I chose to study Mechanical Engineering. In hindsight I should have studied Civil Engineering. For no other reason than the quality of the Civil Engineering program was superior at my school. I ended up taking many courses from the Civil Engineering department and the job I took in the Civil Engineering school paved the way to what became my career in computer programming. But for odd reasons I was stubborn I to earn a degree in Mechanical Engineering and I never switched. I have never used my college degree and probably would not have used a Civil Engineering degree either. But if I had been less stubborn I could have made better use of my college efforts.

Now an example of fast quitting. At one point in learning computers I was fascinated by computer graphics. And this fascination was the reason I decided to get into programming. In short time I realized I did not have a mind to do anything other than the most basic computer graphics. My talents were better suited for other programming challenges. I probably spent less than 100 hours not learning computer graphics algorithms. I am proud of myself for realizing so quickly that niche wasn't going to work for me.
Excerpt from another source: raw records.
(** ** Reading whole bytes *)

(** From an empty bit buffer, [n] bits that are whole bytes are read exactly. *)
Lemma NEEDBITS_bytes n r {A} (k : M A) : good r → bits r = 0 → n = 16 ∨ n = 32 →
  ∃ nx h b, let r' := fed r nx h b in
    (NEEDBITS n;; k) r = (if Rfc1951.avail (view r) <? n then (r', inr Leave) else k r') ∧
    (n ≤ Rfc1951.avail (view r) → good r' ∧ view r' = view r ∧ b = n ∧ h = Rfc1951.value (view r) mod 2 ^ n).
Proof.
  intros Hg Hb Hn. destruct (NEEDBITS_reads n r Hg) as (nx & h & b & E & Hg' & Hv' & Hmod & _ & Hneed);
    [lia|right; rewrite Hb; destruct Hn as [-> | ->]; done|].
  exists nx, h, b. split; [unfold mbind, M_bind; rewrite E; by case_match|]. intros Ha. specialize (Hneed Ha).
  assert (b = n) as ->.
  { rewrite Hb in Hmod. pose proof (Z.div_mod b 8 ltac:(lia)). change (0 mod 8) with 0 in Hmod. lia. }
  split_and!; try done. pose proof (view_hold _ Hg') as Hh. rewrite Hv' in Hh. exact Hh.
Qed.

(** ** HEAD *)

(** What the header says, of its 16 bits. *)
Lemma header_bits h : 0 ≤ h < 2 ^ 16 →
  c_true (u32 (u32 ((h mod 2 ^ 8) ≪ 8) + (h ≫ 8)) mod 31) = negb ((256 * (h mod 2 ^ 8) + h / 2 ^ 8) mod 31 =? 0) ∧
  h mod 2 ^ 4 = (h mod 2 ^ 8) mod 16 ∧ (h / 2 ^ 4) mod 2 ^ 4 = (h mod 2 ^ 8) / 16 ∧
  c_true ((h ≫ 4) .& 0x200) = ((h / 2 ^ 8 / 32) mod 2 =? 1).
Proof.
  intros Hh. assert (0 ≤ h / 2 ^ 8 < 2 ^ 8) as Hf by (split; [apply Z.div_pos|apply Z.div_lt_upper_bound]; lia).
  pose proof (Z.mod_pos_bound h (2 ^ 8) ltac:(lia)) as Hc. split_and!.
  - rewrite Z.shiftr_div_pow2, Z.shiftl_mul_pow2 by lia.
    rewrite (wrap_small 32 (h mod 2 ^ 8 * 2 ^ 8)), wrap_small by (unfold ubits; lia).
    replace (h mod 2 ^ 8 * 2 ^ 8) with (256 * (h mod 2 ^ 8)) by lia. done.
  - change 16 with (2 ^ 4). symmetry. apply mod_mod_pow2. lia.
  - change (2 ^ 8) with (2 ^ (4 + 4)). rewrite mod_pow2_split by lia. change 16 with (2 ^ 4).
    rewrite (Z.mul_comm (2 ^ 4)), Z.div_add, (Z.div_small (h mod 2 ^ 4)) by (lia || apply Z.mod_pos_bound; lia). lia.
  - change 32 with (2 ^ 5). rewrite Z.div_div by lia. change (2 ^ 8 * 2 ^ 5) with (2 ^ 13).
    assert (((h ≫ 4) .& 0x200) = if Z.testbit (h ≫ 4) 9 then 2 ^ 9 else 0) as ->.
    { apply Z.bits_inj'. intros i Hi. rewrite Z.land_spec. change 0x200 with (2 ^ 9). rewrite Z.pow2_bits_eqb by lia.
      destruct (Z.eqb_spec 9 i) as [<-|Hne].
      - rewrite andb_true_r. by destruct (Z.testbit (h ≫ 4) 9).
      - rewrite andb_false_r. destruct (Z.testbit (h ≫ 4) 9); [|by rewrite Z.bits_0].
        symmetry. rewrite Z.pow2_bits_eqb by lia. by apply Z.eqb_neq. }
    rewrite Z.shiftr_spec by lia. change (9 + 4) with 13. pose proof (Z.testbit_true h 13 ltac:(lia)) as Ht.
    destruct (Z.testbit h 13); [by rewrite (proj1 Ht eq_refl)|].
    destruct (Z.eqb_spec ((h / 2 ^ 13) mod 2) 1) as [E|_]; [|done]. by apply Ht in E.
Qed.
(* ===== verification/TreesTables.v ===== *)
(** * zlib/trees.h, zlib/trees.c: the constant tables of the compressor

    The tables of the checked-in trees.h (static trees, distance and length
    codes, base values) and those at the top of trees.c. An entry of a tree is
    the pair of unions of [ct_data_s] in deflate.h: [Freq] and [Code] share the
    first, [Dad] and [Len] the second. *)

From S2P Require Import Prelude.

Module TreesTables.

Record ct_data := Ct { fc : Z; dl : Z }.
#[global] Instance ct_data_inhabited : Inhabited ct_data := populate (Ct 0 0).
#[global] Instance ct_data_eq_dec : EqDecision ct_data.
Proof. solve_decision. Defined.
#[global] Instance ct_data_eta : Eta ct_data := λ r, Ct (fc r) (dl r).

Abbreviation Freq := fc.
Abbreviation Code := fc.
Abbreviation Dad := dl.
Abbreviation Len := dl.

Definition LENGTH_CODES : Z := 29.
Definition LITERALS : Z := 256.
Definition L_CODES : Z := LITERALS + 1 + LENGTH_CODES.
Definition D_CODES : Z := 30.
Definition BL_CODES : Z := 19.
Definition HEAP_SIZE : Z := 2 * L_CODES + 1.
Definition MAX_BITS : Z := 15.
Definition Buf_size : Z := 16.
Definition MAX_BL_BITS : Z := 7.
Definition END_BLOCK : Z := 256.
Definition REP_3_6 : Z := 16.
Definition REPZ_3_10 : Z := 17.
Definition REPZ_11_138 : Z := 18.
Definition DIST_CODE_LEN : Z := 512.
Definition MIN_MATCH : Z := 3.
Definition MAX_MATCH : Z := 258.

Definition extra_lbits : list Z := [
  0; 0; 0; 0; 0; 0; 0; 0; 1; 1; 1; 1; 2; 2; 2; 2; 3; 3; 3; 3; 4; 4; 4; 4; 5; 5; 5; 5; 0].
Definition extra_dbits : list Z := [
  0; 0; 0; 0; 1; 1; 2; 2; 3; 3; 4; 4; 5; 5; 6; 6; 7; 7; 8; 8; 9; 9; 10; 10; 11; 11; 12; 12; 13;
  13].
Definition extra_blbits : list Z := [
  0; 0; 0; 0; 0; 0; 0; 0; 0; 0; 0; 0; 0; 0; 0; 0; 2; 3; 7].
Definition bl_order : list Z := [
  16; 17; 18; 0; 8; 7; 9; 6; 10; 5; 11; 4; 12; 3; 13; 2; 14; 1; 15].

Definition static_ltree : list ct_data := [
  Ct 12 8; Ct 140 8; Ct 76 8; Ct 204 8; Ct 44 8; Ct 172 8; Ct 108 8; Ct 236 8; Ct 28 8; Ct 156
  8; Ct 92 8; Ct 220 8; Ct 60 8; Ct 188 8; Ct 124 8; Ct 252 8; Ct 2 8; Ct 130 8; Ct 66 8; Ct 194
  8; Ct 34 8; Ct 162 8; Ct 98 8; Ct 226 8; Ct 18 8; Ct 146 8; Ct 82 8; Ct 210 8; Ct 50 8; Ct 178
  8; Ct 114 8; Ct 242 8; Ct 10 8; Ct 138 8; Ct 74 8; Ct 202 8; Ct 42 8; Ct 170 8; Ct 106 8; Ct
  234 8; Ct 26 8; Ct 154 8; Ct 90 8; Ct 218 8; Ct 58 8; Ct 186 8; Ct 122 8; Ct 250 8; Ct 6 8; Ct
  134 8; Ct 70 8; Ct 198 8; Ct 38 8; Ct 166 8; Ct 102 8; Ct 230 8; Ct 22 8; Ct 150 8; Ct 86 8;
  Ct 214 8; Ct 54 8; Ct 182 8; Ct 118 8; Ct 246 8; Ct 14 8; Ct 142 8; Ct 78 8; Ct 206 8; Ct 46
  8; Ct 174 8; Ct 110 8; Ct 238 8; Ct 30 8; Ct 158 8; Ct 94 8; Ct 222 8; Ct 62 8; Ct 190 8; Ct
  126 8; Ct 254 8; Ct 1 8; Ct 129 8; Ct 65 8; Ct 193 8; Ct 33 8; Ct 161 8; Ct 97 8; Ct 225 8; Ct
  17 8; Ct 145 8; Ct 81 8; Ct 209 8; Ct 49 8; Ct 177 8; Ct 113 8; Ct 241 8; Ct 9 8; Ct 137 8; Ct
  73 8; Ct 201 8; Ct 41 8; Ct 169 8; Ct 105 8; Ct 233 8; Ct 25 8; Ct 153 8; Ct 89 8; Ct 217 8;
  Ct 57 8; Ct 185 8; Ct 121 8; Ct 249 8; Ct 5 8; Ct 133 8; Ct 69 8; Ct 197 8; Ct 37 8; Ct 165 8;
  Ct 101 8; Ct 229 8; Ct 21 8; Ct 149 8; Ct 85 8; Ct 213 8; Ct 53 8; Ct 181 8; Ct 117 8; Ct 245
  8; Ct 13 8; Ct 141 8; Ct 77 8; Ct 205 8; Ct 45 8; Ct 173 8; Ct 109 8; Ct 237 8; Ct 29 8; Ct
  157 8; Ct 93 8; Ct 221 8; Ct 61 8; Ct 189 8; Ct 125 8; Ct 253 8; Ct 19 9; Ct 275 9; Ct 147 9;
  Ct 403 9; Ct 83 9; Ct 339 9; Ct 211 9; Ct 467 9; Ct 51 9; Ct 307 9; Ct 179 9; Ct 435 9; Ct 115
  9; Ct 371 9; Ct 243 9; Ct 499 9; Ct 11 9; Ct 267 9; Ct 139 9; Ct 395 9; Ct 75 9; Ct 331 9; Ct
  203 9; Ct 459 9; Ct 43 9; Ct 299 9; Ct 171 9; Ct 427 9; Ct 107 9; Ct 363 9; Ct 235 9; Ct 491
  9; Ct 27 9; Ct 283 9; Ct 155 9; Ct 411 9; Ct 91 9; Ct 347 9; Ct 219 9; Ct 475 9; Ct 59 9; Ct
  315 9; Ct 187 9; Ct 443 9; Ct 123 9; Ct 379 9; Ct 251 9; Ct 507 9; Ct 7 9; Ct 263 9; Ct 135 9;
  Ct 391 9; Ct 71 9; Ct 327 9; Ct 199 9; Ct 455 9; Ct 39 9; Ct 295 9; Ct 167 9; Ct 423 9; Ct 103
  9; Ct 359 9; Ct 231 9; Ct 487 9; Ct 23 9; Ct 279 9; Ct 151 9; Ct 407 9; Ct 87 9; Ct 343 9; Ct
  215 9; Ct 471 9; Ct 55 9; Ct 311 9; Ct 183 9; Ct 439 9; Ct 119 9; Ct 375 9; Ct 247 9; Ct 503
  9; Ct 15 9; Ct 271 9; Ct 143 9; Ct 399 9; Ct 79 9; Ct 335 9; Ct 207 9; Ct 463 9; Ct 47 9; Ct
  303 9; Ct 175 9; Ct 431 9; Ct 111 9; Ct 367 9; Ct 239 9; Ct 495 9; Ct 31 9; Ct 287 9; Ct 159
  9; Ct 415 9; Ct 95 9; Ct 351 9; Ct 223 9; Ct 479 9; Ct 63 9; Ct 319 9; Ct 191 9; Ct 447 9; Ct
  127 9; Ct 383 9; Ct 255 9; Ct 511 9; Ct 0 7; Ct 64 7; Ct 32 7; Ct 96 7; Ct 16 7; Ct 80 7; Ct
  48 7; Ct 112 7; Ct 8 7; Ct 72 7; Ct 40 7; Ct 104 7; Ct 24 7; Ct 88 7; Ct 56 7; Ct 120 7; Ct 4
  7; Ct 68 7; Ct 36 7; Ct 100 7; Ct 20 7; Ct 84 7; Ct 52 7; Ct 116 7; Ct 3 8; Ct 131 8; Ct 67 8;
  Ct 195 8; Ct 35 8; Ct 163 8; Ct 99 8; Ct 227 8].
Definition static_dtree : list ct_data := [
  Ct 0 5; Ct 16 5; Ct 8 5; Ct 24 5; Ct 4 5; Ct 20 5; Ct 12 5; Ct 28 5; Ct 2 5; Ct 18 5; Ct 10 5;
  Ct 26 5; Ct 6 5; Ct 22 5; Ct 14 5; Ct 30 5; Ct 1 5; Ct 17 5; Ct 9 5; Ct 25 5; Ct 5 5; Ct 21 5;
  Ct 13 5; Ct 29 5; Ct 3 5; Ct 19 5; Ct 11 5; Ct 27 5; Ct 7 5; Ct 23 5].
Definition _dist_code : list Z := [
  0; 1; 2; 3; 4; 4; 5; 5; 6; 6; 6; 6; 7; 7; 7; 7; 8; 8; 8; 8; 8; 8; 8; 8; 9; 9; 9; 9; 9; 9; 9;
  9; 10; 10; 10; 10; 10; 10; 10; 10; 10; 10; 10; 10; 10; 10; 10; 10; 11; 11; 11; 11; 11; 11; 11;
  11; 11; 11; 11; 11; 11; 11; 11; 11; 12; 12; 12; 12; 12; 12; 12; 12; 12; 12; 12; 12; 12; 12;
  12; 12; 12; 12; 12; 12; 12; 12; 12; 12; 12; 12; 12; 12; 12; 12; 12; 12; 13; 13; 13; 13; 13;
  13; 13; 13; 13; 13; 13; 13; 13; 13; 13; 13; 13; 13; 13; 13; 13; 13; 13; 13; 13; 13; 13; 13;
  13; 13; 13; 13; 14; 14; 14; 14; 14; 14; 14; 14; 14; 14; 14; 14; 14; 14; 14; 14; 14; 14; 14;
  14; 14; 14; 14; 14; 14; 14; 14; 14; 14; 14; 14; 14; 14; 14; 14; 14; 14; 14; 14; 14; 14; 14;
  14; 14; 14; 14; 14; 14; 14; 14; 14; 14; 14; 14; 14; 14; 14; 14; 14; 14; 14; 14; 14; 14; 15;
  15; 15; 15; 15; 15; 15; 15; 15; 15; 15; 15; 15; 15; 15; 15; 15; 15; 15; 15; 15; 15; 15; 15;
  15; 15; 15; 15; 15; 15; 15; 15; 15; 15; 15; 15; 15; 15; 15; 15; 15; 15; 15; 15; 15; 15; 15;
  15; 15; 15; 15; 15; 15; 15; 15; 15; 15; 15; 15; 15; 15; 15; 15; 15; 0; 0; 16; 17; 18; 18; 19;
  19; 20; 20; 20; 20; 21; 21; 21; 21; 22; 22; 22; 22; 22; 22; 22; 22; 23; 23; 23; 23; 23; 23;
  23; 23; 24; 24; 24; 24; 24; 24; 24; 24; 24; 24; 24; 24; 24; 24; 24; 24; 25; 25; 25; 25; 25;
  25; 25; 25; 25; 25; 25; 25; 25; 25; 25; 25; 26; 26; 26; 26; 26; 26; 26; 26; 26; 26; 26; 26;
  26; 26; 26; 26; 26; 26; 26; 26; 26; 26; 26; 26; 26; 26; 26; 26; 26; 26; 26; 26; 27; 27; 27;
  27; 27; 27; 27; 27; 27; 27; 27; 27; 27; 27; 27; 27; 27; 27; 27; 27; 27; 27; 27; 27; 27; 27;
  27; 27; 27; 27; 27; 27; 28; 28; 28; 28; 28; 28; 28; 28; 28; 28; 28; 28; 28; 28; 28; 28; 28;
  28; 28; 28; 28; 28; 28; 28; 28; 28; 28; 28; 28; 28; 28; 28; 28; 28; 28; 28; 28; 28; 28; 28;
  28; 28; 28; 28; 28; 28; 28; 28; 28; 28; 28; 28; 28; 28; 28; 28; 28; 28; 28; 28; 28; 28; 28;
  28; 29; 29; 29; 29; 29; 29; 29; 29; 29; 29; 29; 29; 29; 29; 29; 29; 29; 29; 29; 29; 29; 29;
  29; 29; 29; 29; 29; 29; 29; 29; 29; 29; 29; 29; 29; 29; 29; 29; 29; 29; 29; 29; 29; 29; 29;
  29; 29; 29; 29; 29; 29; 29; 29; 29; 29; 29; 29; 29; 29; 29; 29; 29; 29; 29].
Definition _length_code : list Z := [
  0; 1; 2; 3; 4; 5; 6; 7; 8; 8; 9; 9; 10; 10; 11; 11; 12; 12; 12; 12; 13; 13; 13; 13; 14; 14;
  14; 14; 15; 15; 15; 15; 16; 16; 16; 16; 16; 16; 16; 16; 17; 17; 17; 17; 17; 17; 17; 17; 18;
  18; 18; 18; 18; 18; 18; 18; 19; 19; 19; 19; 19; 19; 19; 19; 20; 20; 20; 20; 20; 20; 20; 20;
  20; 20; 20; 20; 20; 20; 20; 20; 21; 21; 21; 21; 21; 21; 21; 21; 21; 21; 21; 21; 21; 21; 21;
  21; 22; 22; 22; 22; 22; 22; 22; 22; 22; 22; 22; 22; 22; 22; 22; 22; 23; 23; 23; 23; 23; 23;
  23; 23; 23; 23; 23; 23; 23; 23; 23; 23; 24; 24; 24; 24; 24; 24; 24; 24; 24; 24; 24; 24; 24;
  24; 24; 24; 24; 24; 24; 24; 24; 24; 24; 24; 24; 24; 24; 24; 24; 24; 24; 24; 25; 25; 25; 25;
  25; 25; 25; 25; 25; 25; 25; 25; 25; 25; 25; 25; 25; 25; 25; 25; 25; 25; 25; 25; 25; 25; 25;
  25; 25; 25; 25; 25; 26; 26; 26; 26; 26; 26; 26; 26; 26; 26; 26; 26; 26; 26; 26; 26; 26; 26;
  26; 26; 26; 26; 26; 26; 26; 26; 26; 26; 26; 26; 26; 26; 27; 27; 27; 27; 27; 27; 27; 27; 27;
  27; 27; 27; 27; 27; 27; 27; 27; 27; 27; 27; 27; 27; 27; 27; 27; 27; 27; 27; 27; 27; 27; 28].
Definition base_length : list Z := [
  0; 1; 2; 3; 4; 5; 6; 7; 8; 10; 12; 14; 16; 20; 24; 28; 32; 40; 48; 56; 64; 80; 96; 112; 128;
  160; 192; 224; 0].
Definition base_dist : list Z := [
  0; 1; 2; 3; 4; 6; 8; 12; 16; 24; 32; 48; 64; 96; 128; 192; 256; 384; 512; 768; 1024; 1536;
  2048; 3072; 4096; 6144; 8192; 12288; 16384; 24576].

(** The code of a distance less one. *)
Definition d_code (dist : Z) : Z :=
  if dist <? 256 then _dist_code.[dist] else _dist_code.[256 + (dist ≫ 7)].

End TreesTables.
My life experience is if you are persistent in working towards what you like to do, you will find it. This means you need to put yourself in the arena of work and then be flexible to adjust the work you do to fit the tasks that yield the most fulfillment. This is where fast-quitting can become an obstacle. If you quit too early you may miss out on the opportunity that was developing right in front of you.

A final thought. The most important consideration for enjoying work is to work with enjoyable people. I don't recommend quitting on the first on-the-job conflict. But a reason to quit sooner than later is if the people involved in the work make you miserable.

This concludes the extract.